Jolie gives in many ways a very fine performance - from the moment she appears, she seizes our attention, playing Maria as woman of wiles who is imperious and mysterious. However, the essential vulnerability in the end-of-her-tether Maria is somewhat lacking, whilst the black-and-white flashbacks tend to serve us with as many questions as answers, leaving us with the distinct sense that we haven't delved very far into what in real life was certainly a terribly complex individual. Nevertheless, Larraín’s film is unusually nuanced in its double-edged depiction of the relationship between icons and their public, and Callas — even while losing her grip on reality — is all too clear-eyed about what people want from her. As she says of her dogs: their dedication is 99 percent motivated by food, and one percent by love; this dynamic puts her at a distance from the rest of the world: the same distance that separates a theatre audience from the stage. Well worth a look/listen.

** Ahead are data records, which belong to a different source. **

(** C6. When the provider replies with a text that is empty or
    whitespace-only (or with no text at all), the answer is 502 with
    [EMPTY_RESPONSE] and a message. *)
Theorem empty_reply_502 provider (e : Env) (req_body : value)
  (req : ProviderRequest) (t : option jsstring) :
  In req (calls (run provider (post e req_body))) ->
  provider req = Resolves t ->
  (forall s, t = Some s -> trim s = []) ->
  response (run provider (post e req_body)) =
  mkResponse 502
    (JObject [(js "error", JString (js "EMPTY_RESPONSE"));
              (js "message", JString (js "AI tidak mengembalikan teks."))]).
Proof.
  intros Hin Hr Ht.
  destruct (post_call _ _ _ _ Hin) as [_ ->]. rewrite Hr.
  unfold on_outcome. cbv zeta.
  assert (E : nonblank (str_or t (js "")) = false).
  { apply nonblank_false, trim_nil.
    destruct t as [[|c s]|]; simpl; auto. }
  rewrite E. reflexivity.
Qed.

(** C7 (amended). When the provider replies with a text that is not
    empty once trimmed, the answer is 200 with the trimmed text as
    [answer]. *)
Theorem text_reply_200 provider (e : Env) (req_body : value)
  (req : ProviderRequest) (t : jsstring) :
  In req (calls (run provider (post e req_body))) ->
  provider req = Resolves (Some t) ->
  trim t <> [] ->
  response (run provider (post e req_body)) =
  mkResponse 200 (JObject [(js "answer", JString (trim t))]).
Proof.
  intros Hin Hr Ht.
  destruct (post_call _ _ _ _ Hin) as [_ ->]. rewrite Hr.
  assert (E : str_or (Some t) (js "") = t) by (destruct t; reflexivity).
  unfold on_outcome. cbv zeta.
  rewrite E. apply nonblank_true in Ht. rewrite Ht. reflexivity.
Qed.

Lemma toJSON_undefined (v : value) : toJSON v = JUndefined -> v = JUndefined.
Proof.
  destruct v as [| |b|n|s|items|props]; simpl; try discriminate; auto.
  destruct n; discriminate.
Qed.

Lemma truthy_defined (v : value) : truthy v = true -> v <> JUndefined.
Proof. intros H ->. discriminate. Qed.

(** C8 (amended). When the exchange with the provider throws, the answer
    is 502; its body has no property besides [error], [code] and
    [message]; [error] is ["AI_ERROR"]; [code] is the [code] of the
    exception when that is truthy and its [status] otherwise (and is
    left out when that is [undefined]); [message] is the [message] of
    the exception when that is truthy and the fixed text otherwise. *)
Theorem provider_exception_502 provider (e : Env) (req_body : value)
  (req : ProviderRequest) (err : value) :
  In req (calls (run provider (post e req_body))) ->
  provider req = Throws err ->
  let r := response (run provider (post e req_body)) in
  status r = 502
  /\ incl (keys (body r)) [js "error"; js "code"; js "message"]
  /\ get (body r) (js "error") = JString (js "AI_ERROR")
  /\ get (body r) (js "code") =
     toJSON (if truthy (get err (js "code")) then get err (js "code")
             else get err (js "status"))
  /\ get (body r) (js "message") =
     toJSON (if truthy (get err (js "message")) then get err (js "message")
             else JString (js "Gagal meminta jawaban dari AI.")).
Proof.
  intros Hin Hr r. subst r.
  destruct (post_call _ _ _ _ Hin) as [_ ->]. rewrite Hr.
  unfold on_outcome, run, response, res_json, status, body, or.
  set (c := if truthy (get err (js "code")) then _ else _).
  set (m := if truthy (get err (js "message")) then _ else _).
  assert (Hm : toJSON m <> JUndefined).
  { intros H. apply toJSON_undefined in H. subst m.
    destruct (truthy (get err (js "message"))) eqn:T; [|discriminate].
    now apply truthy_defined in T. }
  split; [reflexivity|].
  simpl toJSON.
  destruct (toJSON c) eqn:Ec; destruct (toJSON m) eqn:Em;
    try congruence;
    (split; [intros k; simpl; tauto|]);
    repeat split; reflexivity.
Qed.

(** ** Whitespace-only content passes validation *)

Lemma single_message_valid (s : jsstring) :
  s <> [] ->
  safeParse AskSchema (single_message s) =
  Success (mkAsk [mkMsgIn (js "user") s] (js "news") None None None).
Proof.
  intros Hs. destruct s as [|c s]; [contradiction|]. reflexivity.
Qed.

(** C10. The minimum length of [content] counts white space: a request
    whose only message has a non-empty whitespace-only content passes
    validation (no [BAD_REQUEST]), and the handler answers it with the
    canned greeting without calling the provider; so does the handler for
    any validated data whose final message has such a content. *)
Theorem whitespace_content_accepted provider (e : Env) (s : jsstring) :
  s <> [] ->
  whitespace_only s ->
  safeParse AskSchema (coalesce (single_message s) (JObject [])) =
    Success (mkAsk [mkMsgIn (js "user") s] (js "news") None None None)
  /\ (has_credential e = true ->
      run provider (post e (single_message s)) =
      mkRun (mkResponse 200 (JObject [(js "answer", JString greeting)])) [] [])
  /\ (forall data r,
        final_message (messages data) = Some (mkMsgIn r s) ->
        answer e data =
        Done (mkResponse 200 (JObject [(js "answer", JString greeting)]))).
Proof.
  intros Hs Hws.
  assert (P := single_message_valid s Hs).
  split; [exact P|]. split; [|intros data r Hm; now apply (answer_blank e data _ Hm)].
  intros Hk.
  rewrite (post_configured _ _ Hk).
  change (coalesce (single_message s) (JObject [])) with (single_message s).
  rewrite P.
  rewrite (answer_blank e _ (mkMsgIn (js "user") s)); auto.
Qed.

(** ** The history forwarded to the provider *)

(** The provider is called only for a validated request with a non-blank
    final message, and with the request above. *)
Lemma post_request provider (e : Env) (req_body : value) (req : ProviderRequest) :
  In req (calls (run provider (post e req_body))) ->
  exists data,
    safeParse AskSchema (coalesce req_body (JObject [])) = Success data
    /\ nonblank (last_content (messages data)) = true
    /\ req = request_for JSON_stringify e data.
Proof.
  unfold Chat.post.
  destruct (GEMINI_API_KEY e) eqn:K; [simpl; tauto|]. clear K.
  destruct (safeParse AskSchema _) as [data|err]; [|simpl; tauto].
  unfold Chat.answer.
  destruct (nonblank (last_content (messages data))) eqn:N; [|simpl; tauto].
  simpl. rewrite on_outcome_calls.
  intros [<- | []]. exists data. auto.
Qed.

Lemma window_six (msgs : list MsgIn) :
  6 <= List.length msgs - 1 ->
  toGeminiHistory (slice msgs 0 (Some (-1)%Z)) 6 =
  map forwarded_turn
      (filter (fun m => nonblank (content m)) (six_before_final msgs)).
Proof.
  intros H. rewrite toGeminiHistory_eq, slice_init, length_firstn.
  unfold six_before_final. rewrite firstn_skipn_comm.
  replace (Nat.min (List.length msgs - 1) (List.length msgs) - 6)
    with (List.length msgs - 7) by lia.
  replace (List.length msgs - 7 + 6) with (List.length msgs - 1) by lia.
  reflexivity.
Qed.

Lemma filter_all {A : Type} (f : A -> bool) (l : list A) :
  Forall (fun x => f x = true) l -> filter f l = l.
Proof.
  induction 1 as [|x l Hx _ IH]; simpl; [reflexivity|].
  now rewrite Hx, IH.
Qed.

(** C2 (amended). For a validated request with more than six messages
    before the final one, the history sent to the provider is the two
    opening turns (the system prompt and its acknowledgement) followed by
    the turns of the six messages before the final one, in their order,
    without those whose content is whitespace-only; each turn has the role
    ["model"] for an assistant message and ["user"] otherwise, and the
    clamped content. When none of the six is whitespace-only, all six are
    forwarded. *)
Theorem forwarded_history provider (e : Env) (req_body : value) (data : Ask)
  (req : ProviderRequest) :
  safeParse AskSchema (coalesce req_body (JObject [])) = Success data ->
  6 < List.length (messages data) - 1 ->
  In req (calls (run provider (post e req_body))) ->
  history req =
    [turn (js "user")
       (buildSystemPrompt JSON_stringify (intent data) (profile data));
     turn (js "model") (js "Siap.")]
    ++ map forwarded_turn
         (filter (fun m => nonblank (content m))
                 (six_before_final (messages data)))
  /\ (Forall (fun m => ~ whitespace_only (content m))
             (six_before_final (messages data)) ->
      skipn 2 (history req) =
      map forwarded_turn (six_before_final (messages data))).
Proof.
  intros Hp Hlen Hin.
  destruct (post_request _ _ _ _ Hin) as (data' & Hp' & _ & ->).
  rewrite Hp in Hp'. injection Hp' as <-.
  unfold request_for. cbn [history].
  rewrite window_six by lia.
  split; [reflexivity|].
  intros Hall. cbn [skipn app]. rewrite filter_all; [reflexivity|].
  eapply Forall_impl; [|exact Hall]. cbv beta. intros m Hm.
  destruct (nonblank (content m)) eqn:N; [reflexivity|].
  now apply nonblank_false in N.
Qed.

(** ** The formatted validation error *)

Lemma find_update_same k f cs :
  find_child k (update_child k f cs) =
  Some (f (match find_child k cs with
           | Some c => c
           | None => empty_node
           end)).
Proof.
  induction cs as [|[k' c] cs IH]; simpl.
  - now rewrite str_eqb_refl.
  - destruct (str_eqb k k') eqn:E; simpl; rewrite E; auto.
Qed.

Lemma find_update_other k k' f cs :
  k' <> k -> find_child k' (update_child k f cs) = find_child k' cs.
Proof.
  intros Hne. induction cs as [|[k0 c] cs IH]; simpl.
  - destruct (str_eqb k' k) eqn:E; auto.
    apply str_eqb_spec in E. contradiction.
  - destruct (str_eqb k k0) eqn:E; simpl.
    + apply str_eqb_spec in E. subst k0.
      destruct (str_eqb k' k) eqn:E'; auto.
      apply str_eqb_spec in E'. contradiction.
    + now rewrite IH.
Qed.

Director Pablo Larrain's biopic of the last days of opera diva Maria Callas is his third in a loose trilogy of biopics of famous women, following Jackie (2016) and Spencer (2021). With Maria he has directed what is a rather strange film with a committed performance from Angelina Jolie in the title role. The narrative follows Callas in her last days in Paris in the 1970s, addicted to the hallucinogenic sedative Mandrax, trying to recover her declining voice and possibly wanting to make a comeback; all the while she hallucinates the drug is a journalist (Kochi Smit-McPhee) to whom she shares her past sadnesses and regrets. At times the film is rather laborious and whilst Jolie is rather good with her facial subtleties and calm put downs of fans who approach her it's the overall story of the woman's failing health and inability to take the advice from her faithful retainers and doctor that is all a bit aimless. The film has a sort of over theatricality to it that reminded me of the expressive performances of the past such as Gloria Swanson. Jolie's commanding performance is worth your time with this film and of course the music is superb as most is actual Callas recordings so you get to hear just how good she was in her heyday.